Stability of expression-linked surface antigen gene in Trypanosoma equiperdum

Abstract

African trypanosomes evade clearance in immune-competent hosts by periodically replacing their major surface glycoprotein with an antigenically different glycoprotein. Expression of many of these variant surface glycoproteins (VSGs) is associated with the duplication and transposition of silent basic copy genes (BCs) into unlinked genomic expression sites. The new expression-linked VSG gene copies (ELCs) are oriented with their 3' ends proximal to chromosome telomeres. Other VSG genes are activated without the production of an ELC. The 3' ends of these VSG genes are near chromosome telomeres both when they are active and when they are inactive. Recently, we have shown that activation of the VSG-1 gene in the BoTaR (Bordeaux trypanozoon antigen repertoire) serodeme of Trypanosoma equiperdum involves the duplication and transposition of a telomeric BC gene into one of at least three unlinked telomeric sites.

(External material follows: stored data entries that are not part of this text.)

(** X18: in every state a run can reach, an entry without a next hop has cost
    INFINITY. *)
Theorem no_next_hop_means_infinity a hb evs d c :
  distance_vector (run (init a hb) evs) !! d = Some (c, None) → c = INFINITY.
Proof.
  intros Hd. pose proof (run_table_inv a hb evs) as Hinv.
  pose proof (run_self_addr (init a hb) evs) as Hself. simpl in Hself.
  pose proof (inv_le _ Hinv _ _ _ Hd) as Hle.
  destruct (decide (d = a)) as [->|Hne].
  - destruct (inv_self _ Hinv) as [Hs|Hs]; rewrite Hself, Hd in Hs; congruence.
  - destruct (decide (c < INFINITY)) as [Hlt|]; [|lia].
    destruct (inv_hop _ Hinv d c None Hd) as (v & ? & _);
      [by rewrite Hself | done | done].
Qed.

Lemma no_next_hop_means_infinity_witness : 16 = INFINITY.
Proof.
  apply (no_next_hop_means_infinity "A" 10
           [EvNewLink 1 "B" 3; EvNewLink 2 "C" 1;
            EvPacket 2 (mkPacket ROUTING "C" "A" (Json (PStr "hello")));
            EvRemoveLink 1]
           "B" 16).
  vm_compute. reflexivity.
Defined.

Lemma broadcast_dv_elem r s :
  s ∈ broadcast_dv r →
  ∃ v info, (v, info) ∈ neighbors r ∧ s = (port info, dv_packet r v).
Proof.
  unfold broadcast_dv. intros ([v info] & -> & Hin)%list_elem_of_fmap.
  by exists v, info.
Qed.

(** X19: whatever the state and the event, every packet a handler sends goes out
    on the port of a neighbor the router has when the handler ends; the
    packet is either the data packet that came in, on its way to its next
    hop, or a routing packet from the router addressed to that neighbor. *)
Theorem sends_use_neighbor_ports r ev s :
  s ∈ sent (step r ev) →
  ∃ v info,
    (v, info) ∈ neighbors (state (step r ev)) ∧ s.1 = port info ∧
    ((∃ p, ev = EvPacket p s.2 ∧ is_traceroute s.2 = true) ∨
     (kind s.2 = ROUTING ∧ src_addr s.2 = self_addr r ∧ dst_addr s.2 = v)).
Proof.
  assert (Hupd : ∀ r1, self_addr r1 = self_addr r → s ∈ sent (update_dv r1) →
            ∃ v info, (v, info) ∈ neighbors (state (update_dv r1)) ∧
              s.1 = port info ∧ kind s.2 = ROUTING ∧
              src_addr s.2 = self_addr r ∧ dst_addr s.2 = v).
  { intros r1 Hs1 Hin. destruct (update_dv_sent r1) as [Hnil|Hbc].
    - rewrite Hnil in Hin. by apply elem_of_nil in Hin.
    - rewrite Hbc in Hin. apply broadcast_dv_elem in Hin as (v & info & Hv & ->).
      exists v, info. simpl. by rewrite update_dv_self_addr. }
  destruct ev as [p packet|p endpoint c|p|t]; simpl.
  - destruct (is_traceroute packet) eqn:Ht.
    + unfold handle_packet. rewrite Ht.
      destruct (distance_vector r !! dst_addr packet) as [[c [nh|]]|];
        try (by intros ?%elem_of_nil).
      case_decide; [|by intros ?%elem_of_nil].
      destruct (dict_get nh (neighbors r)) as [info|] eqn:Hnh;
        [|by intros ?%elem_of_nil].
      simpl. intros ->%list_elem_of_singleton. exists nh, info. simpl.
      split; [by apply dict_get_Some_elem|]. split; [done|]. left. by exists p.
    + unfold handle_packet. rewrite Ht, except_malformed_state.
      assert (Hsent : ∀ o, sent (except_malformed o) = sent o).
      { intros o. unfold except_malformed. by destruct (raised o) as [[]|]. }
      rewrite Hsent.
      destruct (json_loads (pcontent packet)) as [x|];
        [|by intros ?%elem_of_nil].
      destruct (dict_mem _ _); [|by intros ?%elem_of_nil].
      intros (v & info & ? & ? & ?)%Hupd; [|done]. exists v, info.
      split; [done|]. split; [done|]. by right.
  - intros (v & info & ? & ? & ?)%Hupd; [|done]. exists v, info.
      split; [done|]. split; [done|]. by right.
  - unfold handle_remove_link.
    destruct (find_port p (neighbors r)) as [endpoint|];
      [|by intros ?%elem_of_nil].
    case_decide; [by intros ?%elem_of_nil|].
    intros (v & info & ? & ? & ?)%Hupd; [|done]. exists v, info.
      split; [done|]. split; [done|]. by right.
  - unfold handle_time. case_decide; [|by intros ?%elem_of_nil]. simpl.
    intros (v & info & Hv & ->)%broadcast_dv_elem. exists v, info. simpl.
    split; [done|]. split; [done|]. by right.
Qed.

Here we show that the VSG-1 ELC is inactivated but not eliminated in some antigenic variants derived from a VSG-1 expressor. In addition, a subsequent variant that again expresses VSG-1 has not reactivated the residual VSG-1 ELC (R-ELC), but instead contains a new, active VSG-1 ELC in an unlinked telomeric site. These results show that the simple presence of an ELC in a potential expression site is not sufficient for its expression.